A jornalista Sylvia Barreto, 29 anos, de São Paulo, conta com sorriso o preconceito que sofre por ter 97 quilos distribuídos em 1,72m de altura. Sylvia é uma mulher bonita, com coxas e seios fartos e uma cintura bem marcada. Chama a atenção por onde passa: os homens olham-na com desejo, as mulheres, com reprovação. “Para mim, beleza é muito mais do que magreza. Aprendi a me aceitar. Tenho muito prazer em comer, sempre peço sobremesa. Mas muita gente não me aceita, me julga”, afirma Sylvia. “Ser chamada de gorda não é mais um xingamento para mim. Até porque ganho dinheiro com isso.” Há dois anos, ela é modelo plus size, um mercado em ascensão tanto no Brasil como no mundo.

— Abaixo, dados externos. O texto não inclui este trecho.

(** The parse of [scheme://host/d1/.../dn/file]. *)
Lemma components_directory (sch host : string) (l : list string)
    (file : string) :
  sch = "http" \/ sch = "https" ->
  Url.nonempty host = true -> Str.all host_char host = true ->
  Forall (fun s => Str.all path_char s = true) l ->
  file_name file = true ->
  Url.components (site_root sch host +:+ Str.join "/" (l ++ [file])) "" =
  {| Url.scheme := sch; Url.netloc := host;
     Url.path := "/" +:+ Str.join "/" (l ++ [file]);
     Url.params := ""; Url.query := ""; Url.fragment := "" |}.
Proof.
  intros Hsch Hne Hhost Hl Hfile.
  apply andb_prop in Hfile as [Hfile Hsemi].
  assert (Forall (fun s => Str.all path_char s = true) (l ++ [file])) as Hall.
  { apply Forall_app. split; [exact Hl | by repeat constructor]. }
  set (J := Str.join "/" (l ++ [file])) in *.
  assert (forall q, (forall a, path_char a = true -> q a = true) ->
                    q "/"%char = true -> Str.all q J = true) as HJ.
  { intros q Hq Hslash. apply all_join; [exact Hslash|].
    eapply Forall_impl; [exact Hall|]. intros s Hs. by eapply all_impl. }
  unfold Url.components, site_root.
  assert (Str.remove Url.unsafe_byte
            (Str.lstrip Url.c0_or_space
               ((sch +:+ "://" +:+ host +:+ "/") +:+ J)) =
          sch +:+ "://" +:+ host +:+ String "/" J) as ->.
  { rewrite !append_assoc.
    change ("/" +:+ J) with (String "/" J).
    assert (Str.lstrip Url.c0_or_space (sch +:+ "://" +:+ host +:+ String "/" J)
            = sch +:+ "://" +:+ host +:+ String "/" J) as ->
      by (by destruct Hsch as [-> | ->]).
    apply remove_none. rewrite !all_append.
    assert (Str.all (fun a => negb (Url.unsafe_byte a)) sch = true) as ->
      by (by destruct Hsch as [-> | ->]).
    assert (Str.all (fun a => negb (Url.unsafe_byte a)) host = true) as ->
      by (all_from Hhost).
    cbn [Str.all andb].
    change (negb (Url.unsafe_byte "/")) with true. cbn [andb].
    apply HJ; [|reflexivity].
    intros a Ha. apply path_char_spec in Ha as (_ & _ & _ & ->). reflexivity. }
  assert (Url.split_scheme (sch +:+ "://" +:+ host +:+ String "/" J) =
          Some (sch, String "/" (String "/" (host +:+ String "/" J)))) as ->
    by (by destruct Hsch as [-> | ->]).
  cbn beta iota zeta.
  rewrite span_until_append; [|all_from Hhost | reflexivity].
  assert (Str.all (fun a => negb (Ascii.eqb a "#")) (String "/" J) = true)
    as Hhash.
  { cbn [Str.all]. change (negb (Ascii.eqb "/" "#")) with true. cbn [andb].
    apply HJ; [|reflexivity].
    intros a Ha. apply path_char_spec in Ha as (_ & _ & -> & _). reflexivity. }
  rewrite (split1_none _ _ Hhash).
  assert (Str.all (fun a => negb (Ascii.eqb a "?")) (String "/" J) = true)
    as Hquery.
  { cbn [Str.all]. change (negb (Ascii.eqb "/" "?")) with true. cbn [andb].
    apply HJ; [|reflexivity].
    intros a Ha. apply path_char_spec in Ha as (_ & -> & _ & _). reflexivity. }
  rewrite (split1_none _ _ Hquery).
  assert (Url.splitparams (String "/" J) = (String "/" J, "")) as Hparams.
  { apply splitparams_none.
    assert (Str.split "/" (String "/" J) = "" :: Str.split "/" J) as ->
      by reflexivity.
    subst J. rewrite split_join.
    - change ("" :: l ++ [file]) with (("" :: l) ++ [file]).
      rewrite last_snoc. by destruct (Str.has ";" file).
    - by destruct l.
    - eapply Forall_impl; [exact Hall|]. intros s Hs. cbn beta.
      eapply all_impl; [|exact Hs]. intros a Ha. cbn beta.
      apply path_char_spec in Ha as (-> & _). reflexivity. }
  rewrite Hparams.
  by destruct (Url.mem sch Url.uses_params && Str.has ";" (String "/" J)).
Qed.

A MODELO REGISTROU EM SEU INSTAGRAM OS BASTIDORES DO ENSAIO PARA MARIE CLAIRE (Foto: Reprodução Instagram)A modelo registrou o ensaio em seu instagram
(Foto: Reprodução Instagram)

Antes de trabalhar com moda, no entanto, Sylvia foi alvo de piadas maldosas no trabalho. Um de seus chefes sugeria, jocosa e diariamente, que ela doasse gordura para uma colega mais magra. “Um outro me fez jantar com toda a equipe e, ao ver meu prato de massas, perguntou: ‘Nossa, vai comer tudo isso sozinha? Quanto você pesa?’”. O caso de Sylvia não é isolado. O mercado de trabalho reage mal ao sobrepreso da população. Uma pesquisa feita,em 2011, pela Catho, empresa de recrutamento online, aponta que quase 10% dos empregadores se recusam a contratar obesos.

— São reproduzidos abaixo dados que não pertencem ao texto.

(** ** Create round trip *)

(** C6. For every payload the Create schema accepts, Create answers 201 with
    an item whose [name] is the payload's, whose [description] is the
    payload's (the empty text when the payload has none, or null) and whose
    [is_active] is the payload's (true when the payload has none; the boolean
    the schema reads when the payload gives a number or a word). *)
Theorem create_round_trip :
  forall isoformat request kwargs w,
    Request.data request = JObj kwargs ->
    create_accepts kwargs ->
    exists item w',
      ExampleViewSet.create isoformat request w
        = (Return (Response.mk (Item item) status.HTTP_201_CREATED), w')
      /\ lookup "name" kwargs = Some (JStr (ExampleResponse.name item))
      /\ (lookup "description" kwargs = None ->
          ExampleResponse.description item = "")
      /\ (forall d, lookup "description" kwargs = Some (JStr d) ->
                    ExampleResponse.description item = d)
      /\ (lookup "is_active" kwargs = None ->
          ExampleResponse.is_active item = true)
      /\ (forall a, lookup "is_active" kwargs = Some (JBool a) ->
                    ExampleResponse.is_active item = a)
      /\ (lookup "description" kwargs = Some JNull ->
          ExampleResponse.description item = "")
      /\ (forall x, lookup "is_active" kwargs = Some x ->
                    Field.bool "is_active" x
                    = inr (ExampleResponse.is_active item)).
Proof.
  intros iso request kwargs w Hdata [v Hinit].
  destruct (create_init_inr _ _ Hinit) as [Hn [Hd Ha]].
  eexists. eexists. split.
  { unfold ExampleViewSet.create, bind. rewrite Hdata. simpl.
    rewrite Hinit. unfold objects.create, bind, timezone_now. simpl.
    reflexivity. }
  simpl. rewrite or_empty_id.
  repeat split.
  - now apply required_name_inr in Hn.
  - intros Hnone. unfold Field.optional in Hd. rewrite Hnone in Hd.
    inversion Hd. reflexivity.
  - intros d Hsome. unfold Field.optional in Hd. rewrite Hsome in Hd.
    simpl in Hd. inversion Hd. simpl. apply or_empty_id.
  - intros Hnone. unfold Field.defaulted in Ha. rewrite Hnone in Ha.
    now inversion Ha.
  - intros a Hsome. unfold Field.defaulted in Ha. rewrite Hsome in Ha.
    simpl in Ha. now inversion Ha.
  - intros Hnull. unfold Field.optional in Hd. rewrite Hnull in Hd.
    inversion Hd. reflexivity.
  - intros x Hsome. unfold Field.defaulted in Ha. rewrite Hsome in Ha.
    exact Ha.
Qed.

(** The payload of [test_create_example]. *)
Lemma create_round_trip_witness :
  let kwargs := [("name", JStr "New Test Example");
                 ("description", JStr "A newly created test example");
                 ("is_active", JBool true)] in
  exists item w',
    ExampleViewSet.create Sample.isoformat (Sample.request "" [] (JObj kwargs))
        (Sample.world 2 100)
      = (Return (Response.mk (Item item) status.HTTP_201_CREATED), w')
    /\ ExampleResponse.name item = "New Test Example"
    /\ ExampleResponse.description item = "A newly created test example"
    /\ ExampleResponse.is_active item = true.
Proof.
  destruct (create_round_trip Sample.isoformat
              (Sample.request "" []
                 (JObj [("name", JStr "New Test Example");
                        ("description", JStr "A newly created test example");
                        ("is_active", JBool true)]))
              [("name", JStr "New Test Example");
               ("description", JStr "A newly created test example");
               ("is_active", JBool true)]
              (Sample.world 2 100))
    as [item [w' [Hrun [Hn [_ [Hd [_ [Ha _]]]]]]]].
  - reflexivity.
  - eexists. reflexivity.
  - exists item, w'. split; [exact Hrun|]. repeat split.
    + simpl in Hn. now inversion Hn.
    + now apply Hd.
    + now apply Ha.
Defined.

(** ** List and pagination *)

Lemma int_requested_page request w :
  int (QueryDict.get (Request.GET request) "page" 1) w =
  match requested_page request with
  | Some n => (Return n, w)
  | None => (Raise (ValueError "invalid literal for int() with base 10"), w)
  end.
Proof.
  unfold int, requested_page.
  destruct (QueryDict.get _ _ _) as [s|n]; [|reflexivity].
  destruct (Text.int_of_str s); reflexivity.
Qed.

(** The response of List for a page that can be read, is at least 1 and
    starts at an offset the engine takes. *)
Lemma list_page isoformat request w page :
  requested_page request = Some page ->
  1 <= page ->
  (page - 1) * 20 <= objects.max_offset ->
  ExampleViewSet.list_ isoformat request w =
  (Return
     (Response.mk
        (Page
           (ExampleListResponse.mk
              (Z.of_nat (List.length (rows w)))
              (if (page - 1) * 20 + 20 <? Z.of_nat (List.length (rows w))
               then Some (Request.build_absolute_uri request
                            ++ "?page=" ++ Text.str_of_int (page + 1))
               else None)
              (if 1 <? page
               then Some (Request.build_absolute_uri request
                            ++ "?page=" ++ Text.str_of_int (page - 1))
               else None)
              (map (ExampleResponse.from_model isoformat)
                 (firstn 20
                    (skipn (Z.to_nat ((page - 1) * 20))
                       (objects.ordered (rows w)))))))
        status.HTTP_200_OK),
   w).
Proof.
  intros Hpage Hpos Hmax.
  unfold ExampleViewSet.list_, ExampleViewSet.page_size.
  unfold bind at 1. rewrite int_requested_page, Hpage.
  unfold objects.slice.
  replace (((page - 1) * 20 <? 0) || ((page - 1) * 20 + 20 <? 0)) with false
    by (symmetry; apply orb_false_iff; split; apply Z.ltb_ge; lia).
  cbv [bind ret objects.fetch objects.count objects.all objects.low
       objects.high].
  replace (objects.max_offset <? (page - 1) * 20) with false
    by (symmetry; apply Z.ltb_ge; exact Hmax).
  replace (Z.to_nat ((page - 1) * 20 + 20 - (page - 1) * 20)) with 20%nat
    by lia.
  reflexivity.
Qed.

(** Pages 1 and 2 start at the offsets 0 and 20. *)
Lemma near_offset page :
  1 <= page <= 2 -> (page - 1) * 20 <= objects.max_offset.
Proof. unfold objects.max_offset. lia. Qed.

(** Past the last offset the engine takes, reading the page fails. *)
Lemma list_far_page isoformat request w page :
  requested_page request = Some page ->
  objects.max_offset < (page - 1) * 20 ->
  ExampleViewSet.list_ isoformat request w
  = (Raise (DatabaseError "datatype mismatch"), w).
Proof.
  intros Hpage Hfar.
  assert (Hpos : 0 <= (page - 1) * 20)
    by (unfold objects.max_offset in Hfar; lia).
  unfold ExampleViewSet.list_, ExampleViewSet.page_size.
  unfold bind at 1. rewrite int_requested_page, Hpage.
  unfold objects.slice.
  replace (((page - 1) * 20 <? 0) || ((page - 1) * 20 + 20 <? 0)) with false
    by (symmetry; apply orb_false_iff; split; apply Z.ltb_ge; lia).
  cbv [bind ret objects.fetch objects.count objects.all objects.low
       objects.high raise].
  replace (objects.max_offset <? (page - 1) * 20) with true
    by (symmetry; apply Z.ltb_lt; exact Hfar).
  reflexivity.
Qed.

(** Outside that range [int()] or the slice raises [ValueError]. *)
Lemma list_bad_page isoformat request w :
  (forall page, requested_page request = Some page -> page < 1) ->
  exists m, ExampleViewSet.list_ isoformat request w = (Raise (ValueError m), w).
Proof.
  intros H.
  unfold ExampleViewSet.list_, ExampleViewSet.page_size.
  unfold bind at 1. rewrite int_requested_page.
  destruct (requested_page request) as [page|]; [|eauto].
  specialize (H page eq_refl).
  unfold bind at 1. unfold objects.slice.
  replace (((page - 1) * 20 <? 0) || ((page - 1) * 20 + 20 <? 0)) with true
    by (symmetry; apply orb_true_iff; left; apply Z.ltb_lt; lia).
  eexists. reflexivity.
Qed.

(** A [page] that is not a number, a [page] of zero, and a [page] whose
    offset no longer fits 64 bits, end List with an exception and not with a
    200 response. *)
Lemma list_unreadable_page_raises :
  let w := Sample.world 2 100 in
  let abc := Sample.request "page=abc" [("page", "abc")] JNull in
  let zero := Sample.request "page=0" [("page", "0")] JNull in
  let far := Sample.request "page=461168601842738792"
               [("page", "461168601842738792")] JNull in
  ExampleViewSet.list_ Sample.isoformat abc w
    = (Raise (ValueError "invalid literal for int() with base 10"), w)
  /\ http_status (fst (ExampleViewSet.list_ Sample.isoformat abc w)) <> 200
  /\ ExampleViewSet.list_ Sample.isoformat zero w
    = (Raise (ValueError "Negative indexing is not supported."), w)
  /\ http_status (fst (ExampleViewSet.list_ Sample.isoformat zero w)) <> 200
  /\ ExampleViewSet.list_ Sample.isoformat far w
    = (Raise (DatabaseError "datatype mismatch"), w)
  /\ http_status (fst (ExampleViewSet.list_ Sample.isoformat far w)) <> 200.
Proof.
  repeat split; try reflexivity; vm_compute; discriminate.
Qed.

(** C3, as the code has it. For every store contents and every request
    whose [page] parameter is absent or is read by [int()] as an integer of
    at least 1 whose offset, 20 times the page before, fits a signed 64-bit
    integer, List answers 200 with a list body: [count] is the number of
    stored rows and [results] holds at most 20 items, none beyond the stored
    rows; the store is left as it was. *)
Theorem list_is_200 :
  forall isoformat request w page,
    requested_page request = Some page ->
    1 <= page ->
    (page - 1) * 20 <= objects.max_offset ->
    exists body,
      ExampleViewSet.list_ isoformat request w
        = (Return (Response.mk (Page body) status.HTTP_200_OK), w)
      /\ http_status (fst (ExampleViewSet.list_ isoformat request w)) = 200
      /\ ExampleListResponse.count body = Z.of_nat (List.length (rows w))
      /\ (List.length (ExampleListResponse.results body) <= 20)%nat
      /\ (List.length (ExampleListResponse.results body)
          <= List.length (rows w))%nat.
Proof.
  intros iso request w page Hpage Hpos Hmax.
  eexists. rewrite (list_page iso request w page Hpage Hpos Hmax).
  split; [reflexivity|].
  cbn [fst http_status Response.status_code ExampleListResponse.count
       ExampleListResponse.results].
  rewrite length_map, length_firstn, length_skipn, length_ordered.
  repeat split; try reflexivity; lia.
Qed.

(** A request without a [page] parameter, as in [test_list_examples]. *)
Lemma list_is_200_witness :
  exists body,
    ExampleViewSet.list_ Sample.isoformat (Sample.request "" [] JNull)
        (Sample.world 2 100)
      = (Return (Response.mk (Page body) status.HTTP_200_OK),
         Sample.world 2 100)
    /\ ExampleListResponse.count body = 2.
Proof.
  destruct (list_is_200 Sample.isoformat (Sample.request "" [] JNull)
              (Sample.world 2 100) 1)
    as [body [Hrun [_ [Hcount _]]]].
  - reflexivity.
  - lia.
  - vm_compute. discriminate.
  - exists body. split; [exact Hrun | exact Hcount].
Defined.

(** C4. With 25 stored rows, page 1 holds the first 20 rows of the default
    order, a [next] link and no [previous] link; page 2 holds the 5 rows
    left, no [next] link and a [previous] link; [count] is 25 on both. *)
Theorem list_of_25_rows :
  forall isoformat first second w,
    List.length (rows w) = 25%nat ->
    requested_page first = Some 1 ->
    requested_page second = Some 2 ->
    exists p1 p2,
      ExampleViewSet.list_ isoformat first w
        = (Return (Response.mk (Page p1) status.HTTP_200_OK), w)
      /\ ExampleViewSet.list_ isoformat second w
        = (Return (Response.mk (Page p2) status.HTTP_200_OK), w)
      /\ List.length (ExampleListResponse.results p1) = 20%nat
      /\ ExampleListResponse.next p1 <> None
      /\ ExampleListResponse.previous p1 = None
      /\ ExampleListResponse.count p1 = 25
      /\ List.length (ExampleListResponse.results p2) = 5%nat
      /\ ExampleListResponse.next p2 = None
      /\ ExampleListResponse.previous p2 <> None
      /\ ExampleListResponse.count p2 = 25
      /\ (ExampleListResponse.results p1 ++ ExampleListResponse.results p2)%list
         = map (ExampleResponse.from_model isoformat)
               (objects.ordered (rows w)).
Proof.
  intros iso first second w Hlen H1 H2.
  eexists. eexists.
  rewrite (list_page iso first w 1 H1) by (lia || (apply near_offset; lia)).
  rewrite (list_page iso second w 2 H2) by (lia || (apply near_offset; lia)).
  split; [reflexivity|]. split; [reflexivity|].
  cbn [ExampleListResponse.results ExampleListResponse.next
       ExampleListResponse.previous ExampleListResponse.count].
  rewrite Hlen.
  change (Z.to_nat ((1 - 1) * 20)) with 0%nat.
  change (Z.to_nat ((2 - 1) * 20)) with 20%nat.
  rewrite skipn_0.
  assert (Hord : List.length (objects.ordered (rows w)) = 25%nat)
    by (rewrite length_ordered; exact Hlen).
  repeat split.
  - rewrite length_map, length_firstn, Hord. reflexivity.
  - discriminate.
  - rewrite length_map, length_firstn, length_skipn, Hord. reflexivity.
  - discriminate.
  - rewrite (firstn_all2 (n := 20) (skipn 20 (objects.ordered (rows w))))
      by (rewrite length_skipn, Hord; simpl; lia).
    rewrite <- map_app, firstn_skipn. reflexivity.
Qed.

O preconceito se baseia na ideia de que gordos não são bem-sucedidos.“O estereótipo de pessoa de sucesso hoje é branca e magra. E todos querem estar na classe dos bem-sucedidos, se relacionar com eles”, afirma a terapeuta Regina Favre, do Laboratório do Corpo, em São Paulo. “O preconceito contra o gordo é como o preconceito contra o pobre: imagina-se que ele não sabe comer, não viaja, não anda em lugares legais”, diz. A opulência dos corpos do século XVI expressavam justamente o contrário: saúde, fartura, bom nível social. Os valores desejados seguem os mesmos, mas aquilo que os simboliza mudou. “A gordura em excesso na sociedade contemporânea significa ausência de disciplina”, afirma o antropólogo Roberto DaMatta. “E disciplina é extremamente valorizada, inclusive no que se coloca no prato ou nas horas que se passa na academia.”

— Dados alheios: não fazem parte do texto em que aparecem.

(** * PDF to JSON converter: the document-structuring pipeline of [app.py]

    A shallow embedding of the heading classifier, the table resolver, the
    word-cluster table builder, the chart detector and the page assembler,
    followed by the properties of the design document that were checked
    against them.

    Conventions of the embedding.
    - Python floats (font sizes, coordinates) are the rationals [Q]: every
      finite float is a rational and the comparisons of the code are exact on
      them.  The one division ([top / y_tolerance]) and the one subtraction
      ([x - last_x]) are the exact results rounded to the nearest binary64
      value, a tie to the even mantissa ([round_float]), as the machine
      computes them from finite floats; the [int] that divides a float is
      converted to the nearest float first ([int_to_float]).  A value too
      large for a float is left as the large rational it rounds to: where the
      machine would give an infinity or Python an [OverflowError], the
      embedding does not follow it.
    - A Python [str] is a [string] whose characters are read as the code
      points below 256; [is_space] is [str.isspace] on that range.
    - A raised exception is the [Raise] case of [result]; [try]/[except
      Exception] is [try_except].
    - The external extractors (Camelot, pdfplumber) are fields of a record:
      [Resolver.Sources], where a table can raise when it is read, and
      [Extractors], where every table reads.  Each call is logged, so that
      the order of the calls and the calls that never happen can be
      stated. *)

From Stdlib Require Import List String Ascii ZArith QArith Qround Bool Lia Lqa.
From Stdlib Require Import Qabs Qpower.
From Stdlib Require Import Permutation Sorted.
Import ListNotations.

É improvável que o padrão de beleza se altere a ponto de recuperar as musas de Botticelli como referência. Para Sylvia, porém, isso não importa. Ela já fez dietas malucas, chegou a desmaiar de fome e pesou 40 quilos menos do que tem hoje. Nada disso a fez feliz. “Não trocaria meu corpo pelo de uma mulher magra. Sou vaidosa, gosto de me cuidar, me maquiar. Penso que tenho que estar bem com o espelho. Eu estou. E isso me basta”, diz. É o primeiro passo para quebrar o tabu.